_Task directions_. Within the data below, copy each line where the string "From" is found.

_Supplied material_.
____

(** * The server-side renderer of aleph.js ([server/renderer.ts])

    A shallow embedding of [fetch] and [initSSR]: route matching, data
    loading with its data / error / redirect outcomes, the render callback
    and its failure path, the handlers bound to the HTML rewriter, and the
    response headers.

    The collaborators the renderer only calls (the [util] helpers, the
    dependency graph, the CSS bundler, the file system, [JSON]) are the
    fields of the class [Platform]; every theorem holds for all of them. *)

From Stdlib Require Import String Ascii List ZArith Bool Lia Permutation.
From Stdlib Require Import DecimalString.
Import ListNotations.

Local Open Scope Z_scope.
Local Open Scope list_scope.
Local Open Scope string_scope.

(** Template literals and [+] on strings. *)
Infix "+:+" := String.append (at level 60, right associativity).

(* ================================================================== *)
(** ** JavaScript values the renderer inspects *)

(** The double quote, for the markup the handlers emit. *)
Definition dq : string := String (ascii_of_nat 34) EmptyString.

(** The backtick of [Missing the `Location` header]. *)
Definition backtick : string := String (ascii_of_nat 96) EmptyString.

(** [number]: the values [dataCacheTtl] is tested against.  Finite numbers
    are the integers (a lifetime in seconds); [NaN] and the infinities are
    kept because the filter and [Math.min] treat them apart. *)
Inductive number : Type :=
| NaN
| NegInfinity
| Fin (z : Z)
| Infinity.

(** [a < b] on numbers; every comparison with [NaN] is false. *)
Definition number_ltb (a b : number) : bool :=
  match a, b with
  | NaN, _ | _, NaN => false
  | NegInfinity, NegInfinity => false
  | NegInfinity, _ => true
  | _, NegInfinity => false
  | Fin x, Fin y => Z.ltb x y
  | Fin _, Infinity => true
  | Infinity, _ => false
  end.

Definition number_gtb (a b : number) : bool := number_ltb b a.

Definition Number_isNaN (a : number) : bool :=
  match a with NaN => true | _ => false end.

(** [String(n)] for a number, as a template literal prints it. *)
Definition number_toString (a : number) : string :=
  match a with
  | NaN => "NaN"
  | NegInfinity => "-Infinity"
  | Fin z => NilZero.string_of_int (Z.to_int z)
  | Infinity => "Infinity"
  end.

(** [Math.min(...xs)]: [Infinity] for no argument, [NaN] as soon as one
    argument is [NaN]. *)
Definition min2 (a b : number) : number :=
  match a, b with
  | NaN, _ | _, NaN => NaN
  | _, _ => if number_ltb b a then b else a
  end.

____

_Final answer_.
From Stdlib Require Import String Ascii List ZArith Bool Lia Permutation.
From Stdlib Require Import DecimalString.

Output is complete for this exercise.